» **EXERCISE DESCRIPTION**: Copy out again, unchanged, the listing below from the line that has "[RecursionError] from the" through the line that has "(key : string)".

» **GIVEN RECORDS**:
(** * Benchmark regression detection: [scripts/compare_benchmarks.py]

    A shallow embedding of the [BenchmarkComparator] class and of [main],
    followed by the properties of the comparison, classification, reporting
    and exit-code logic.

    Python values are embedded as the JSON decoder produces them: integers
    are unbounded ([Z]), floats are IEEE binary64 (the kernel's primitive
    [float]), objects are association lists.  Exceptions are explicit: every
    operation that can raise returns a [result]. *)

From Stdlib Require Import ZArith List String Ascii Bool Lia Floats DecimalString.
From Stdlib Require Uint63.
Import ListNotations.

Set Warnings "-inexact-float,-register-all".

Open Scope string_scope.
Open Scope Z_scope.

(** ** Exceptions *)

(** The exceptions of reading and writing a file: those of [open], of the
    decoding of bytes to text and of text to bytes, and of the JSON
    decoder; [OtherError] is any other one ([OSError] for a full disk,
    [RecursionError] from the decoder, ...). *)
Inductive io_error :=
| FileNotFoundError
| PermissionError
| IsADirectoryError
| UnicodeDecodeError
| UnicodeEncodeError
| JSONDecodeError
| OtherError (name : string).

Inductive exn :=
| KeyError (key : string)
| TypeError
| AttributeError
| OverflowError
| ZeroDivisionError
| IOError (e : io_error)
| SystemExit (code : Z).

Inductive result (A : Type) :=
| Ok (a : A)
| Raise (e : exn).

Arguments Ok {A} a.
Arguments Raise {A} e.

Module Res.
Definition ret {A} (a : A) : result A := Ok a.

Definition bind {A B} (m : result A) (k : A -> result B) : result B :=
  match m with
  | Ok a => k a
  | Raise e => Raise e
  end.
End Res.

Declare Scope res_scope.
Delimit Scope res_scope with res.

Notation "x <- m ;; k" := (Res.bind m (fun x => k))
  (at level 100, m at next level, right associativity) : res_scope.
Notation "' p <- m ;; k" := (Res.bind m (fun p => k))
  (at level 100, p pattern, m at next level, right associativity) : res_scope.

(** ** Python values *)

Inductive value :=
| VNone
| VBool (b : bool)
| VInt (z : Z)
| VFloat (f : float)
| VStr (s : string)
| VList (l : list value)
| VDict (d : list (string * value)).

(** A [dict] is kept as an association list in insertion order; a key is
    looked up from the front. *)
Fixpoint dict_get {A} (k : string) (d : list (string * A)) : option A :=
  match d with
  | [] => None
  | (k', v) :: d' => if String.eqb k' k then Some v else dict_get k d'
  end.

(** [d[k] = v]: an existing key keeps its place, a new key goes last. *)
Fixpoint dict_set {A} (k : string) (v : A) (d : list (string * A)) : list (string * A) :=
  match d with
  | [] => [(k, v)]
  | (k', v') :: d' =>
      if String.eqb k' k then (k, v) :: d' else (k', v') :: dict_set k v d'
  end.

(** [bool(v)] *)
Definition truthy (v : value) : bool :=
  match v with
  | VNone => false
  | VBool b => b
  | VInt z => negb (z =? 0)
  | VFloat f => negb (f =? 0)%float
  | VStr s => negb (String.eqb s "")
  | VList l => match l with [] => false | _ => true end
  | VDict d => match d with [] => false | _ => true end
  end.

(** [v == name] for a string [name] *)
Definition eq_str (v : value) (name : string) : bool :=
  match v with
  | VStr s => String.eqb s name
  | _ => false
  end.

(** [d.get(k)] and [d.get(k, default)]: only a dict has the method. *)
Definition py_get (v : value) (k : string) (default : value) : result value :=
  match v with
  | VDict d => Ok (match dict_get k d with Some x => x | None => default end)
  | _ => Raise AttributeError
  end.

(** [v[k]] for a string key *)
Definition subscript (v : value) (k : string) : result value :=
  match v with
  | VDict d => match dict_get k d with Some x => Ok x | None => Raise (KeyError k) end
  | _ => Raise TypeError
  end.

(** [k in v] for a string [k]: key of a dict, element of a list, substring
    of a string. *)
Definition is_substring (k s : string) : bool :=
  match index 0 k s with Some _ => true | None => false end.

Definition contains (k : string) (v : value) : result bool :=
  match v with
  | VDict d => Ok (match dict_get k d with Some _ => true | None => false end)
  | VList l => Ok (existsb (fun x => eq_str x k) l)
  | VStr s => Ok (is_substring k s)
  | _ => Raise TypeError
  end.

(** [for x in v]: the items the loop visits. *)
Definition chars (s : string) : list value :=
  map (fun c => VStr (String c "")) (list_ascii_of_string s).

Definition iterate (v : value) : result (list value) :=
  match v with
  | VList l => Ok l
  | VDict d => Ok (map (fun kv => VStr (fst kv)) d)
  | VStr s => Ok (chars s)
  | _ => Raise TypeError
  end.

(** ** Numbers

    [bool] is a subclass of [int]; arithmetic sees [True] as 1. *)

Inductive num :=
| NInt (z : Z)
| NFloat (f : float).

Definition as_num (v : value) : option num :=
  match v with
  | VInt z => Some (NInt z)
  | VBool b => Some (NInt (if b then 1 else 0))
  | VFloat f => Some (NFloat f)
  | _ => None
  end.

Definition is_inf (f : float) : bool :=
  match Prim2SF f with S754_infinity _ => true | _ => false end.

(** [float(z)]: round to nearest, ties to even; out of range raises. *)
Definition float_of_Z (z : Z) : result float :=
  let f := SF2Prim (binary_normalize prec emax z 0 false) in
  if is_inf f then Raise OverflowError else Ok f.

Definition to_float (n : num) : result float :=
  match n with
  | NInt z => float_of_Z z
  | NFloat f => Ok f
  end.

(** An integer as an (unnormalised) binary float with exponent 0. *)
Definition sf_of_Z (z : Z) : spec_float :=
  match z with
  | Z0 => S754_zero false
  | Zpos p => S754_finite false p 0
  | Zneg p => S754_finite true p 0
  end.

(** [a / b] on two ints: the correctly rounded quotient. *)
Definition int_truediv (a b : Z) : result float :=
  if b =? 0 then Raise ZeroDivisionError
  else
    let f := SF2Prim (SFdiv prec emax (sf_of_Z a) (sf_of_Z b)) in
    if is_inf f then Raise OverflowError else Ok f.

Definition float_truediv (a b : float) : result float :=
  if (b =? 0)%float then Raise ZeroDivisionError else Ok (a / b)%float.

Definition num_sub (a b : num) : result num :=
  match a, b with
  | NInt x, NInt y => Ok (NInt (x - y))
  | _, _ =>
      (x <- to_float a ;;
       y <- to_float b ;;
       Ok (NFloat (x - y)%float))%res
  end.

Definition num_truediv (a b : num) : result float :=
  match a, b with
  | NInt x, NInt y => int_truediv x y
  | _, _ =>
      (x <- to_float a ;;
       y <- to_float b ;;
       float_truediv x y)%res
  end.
...
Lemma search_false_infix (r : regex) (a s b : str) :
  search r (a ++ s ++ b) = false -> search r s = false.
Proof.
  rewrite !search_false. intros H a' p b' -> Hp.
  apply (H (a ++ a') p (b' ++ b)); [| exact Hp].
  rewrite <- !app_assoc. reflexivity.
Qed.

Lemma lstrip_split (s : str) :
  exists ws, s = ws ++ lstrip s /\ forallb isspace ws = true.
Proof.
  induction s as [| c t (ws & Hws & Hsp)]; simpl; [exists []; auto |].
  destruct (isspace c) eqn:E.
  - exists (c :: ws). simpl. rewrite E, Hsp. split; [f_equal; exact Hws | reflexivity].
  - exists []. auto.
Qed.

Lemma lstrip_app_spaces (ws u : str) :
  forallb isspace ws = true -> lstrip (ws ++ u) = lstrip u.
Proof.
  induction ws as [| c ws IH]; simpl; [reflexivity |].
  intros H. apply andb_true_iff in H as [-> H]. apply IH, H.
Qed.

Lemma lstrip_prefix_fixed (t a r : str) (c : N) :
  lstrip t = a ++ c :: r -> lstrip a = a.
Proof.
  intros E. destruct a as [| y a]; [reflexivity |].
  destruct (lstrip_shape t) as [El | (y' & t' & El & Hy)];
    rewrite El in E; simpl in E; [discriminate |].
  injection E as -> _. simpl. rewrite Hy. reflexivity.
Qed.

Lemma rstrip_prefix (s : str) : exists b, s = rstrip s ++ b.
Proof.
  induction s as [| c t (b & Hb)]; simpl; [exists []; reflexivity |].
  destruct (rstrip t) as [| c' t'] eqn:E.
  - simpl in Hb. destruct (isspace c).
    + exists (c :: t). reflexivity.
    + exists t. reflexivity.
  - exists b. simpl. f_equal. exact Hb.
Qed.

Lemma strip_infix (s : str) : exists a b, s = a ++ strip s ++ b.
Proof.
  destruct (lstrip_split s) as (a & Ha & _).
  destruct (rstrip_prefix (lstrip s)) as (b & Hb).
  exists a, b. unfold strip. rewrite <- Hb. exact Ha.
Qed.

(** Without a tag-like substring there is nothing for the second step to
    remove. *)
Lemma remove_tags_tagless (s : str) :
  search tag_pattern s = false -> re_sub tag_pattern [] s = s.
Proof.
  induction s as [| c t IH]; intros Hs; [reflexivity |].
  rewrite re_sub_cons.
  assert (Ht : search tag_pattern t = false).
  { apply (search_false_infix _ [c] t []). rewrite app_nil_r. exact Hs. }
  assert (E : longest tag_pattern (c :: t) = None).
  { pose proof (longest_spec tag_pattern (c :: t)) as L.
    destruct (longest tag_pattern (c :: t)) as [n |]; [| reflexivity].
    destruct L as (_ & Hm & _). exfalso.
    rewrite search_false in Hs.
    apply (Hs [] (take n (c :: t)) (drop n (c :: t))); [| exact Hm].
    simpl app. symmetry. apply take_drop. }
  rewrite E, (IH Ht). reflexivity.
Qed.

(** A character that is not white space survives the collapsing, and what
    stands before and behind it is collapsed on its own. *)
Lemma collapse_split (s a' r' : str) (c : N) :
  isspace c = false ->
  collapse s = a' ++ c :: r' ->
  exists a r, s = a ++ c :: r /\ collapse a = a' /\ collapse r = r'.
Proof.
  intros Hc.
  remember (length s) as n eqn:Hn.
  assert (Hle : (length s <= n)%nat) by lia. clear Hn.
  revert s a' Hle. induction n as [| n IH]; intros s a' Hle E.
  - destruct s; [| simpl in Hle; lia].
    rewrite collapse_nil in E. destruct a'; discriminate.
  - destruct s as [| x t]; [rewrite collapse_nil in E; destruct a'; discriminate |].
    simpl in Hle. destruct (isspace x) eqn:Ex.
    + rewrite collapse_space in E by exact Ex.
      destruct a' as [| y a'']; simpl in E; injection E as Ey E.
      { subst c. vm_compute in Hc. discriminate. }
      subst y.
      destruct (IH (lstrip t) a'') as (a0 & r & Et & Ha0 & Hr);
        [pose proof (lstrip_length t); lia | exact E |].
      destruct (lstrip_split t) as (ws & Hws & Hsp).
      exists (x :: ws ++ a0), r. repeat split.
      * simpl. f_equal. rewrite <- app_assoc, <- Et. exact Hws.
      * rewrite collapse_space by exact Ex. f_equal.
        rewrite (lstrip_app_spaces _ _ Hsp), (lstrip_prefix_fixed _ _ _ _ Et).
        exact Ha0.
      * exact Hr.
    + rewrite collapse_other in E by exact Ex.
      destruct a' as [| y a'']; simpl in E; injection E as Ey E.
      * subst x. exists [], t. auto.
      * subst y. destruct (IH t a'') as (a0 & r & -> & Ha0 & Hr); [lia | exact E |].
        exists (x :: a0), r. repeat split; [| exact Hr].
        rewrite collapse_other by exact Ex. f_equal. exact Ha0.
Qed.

» **TASK RESPONSE**:
    [RecursionError] from the decoder, ...). *)
Inductive io_error :=
| FileNotFoundError
| PermissionError
| IsADirectoryError
| UnicodeDecodeError
| UnicodeEncodeError
| JSONDecodeError
| OtherError (name : string).

Inductive exn :=
| KeyError (key : string)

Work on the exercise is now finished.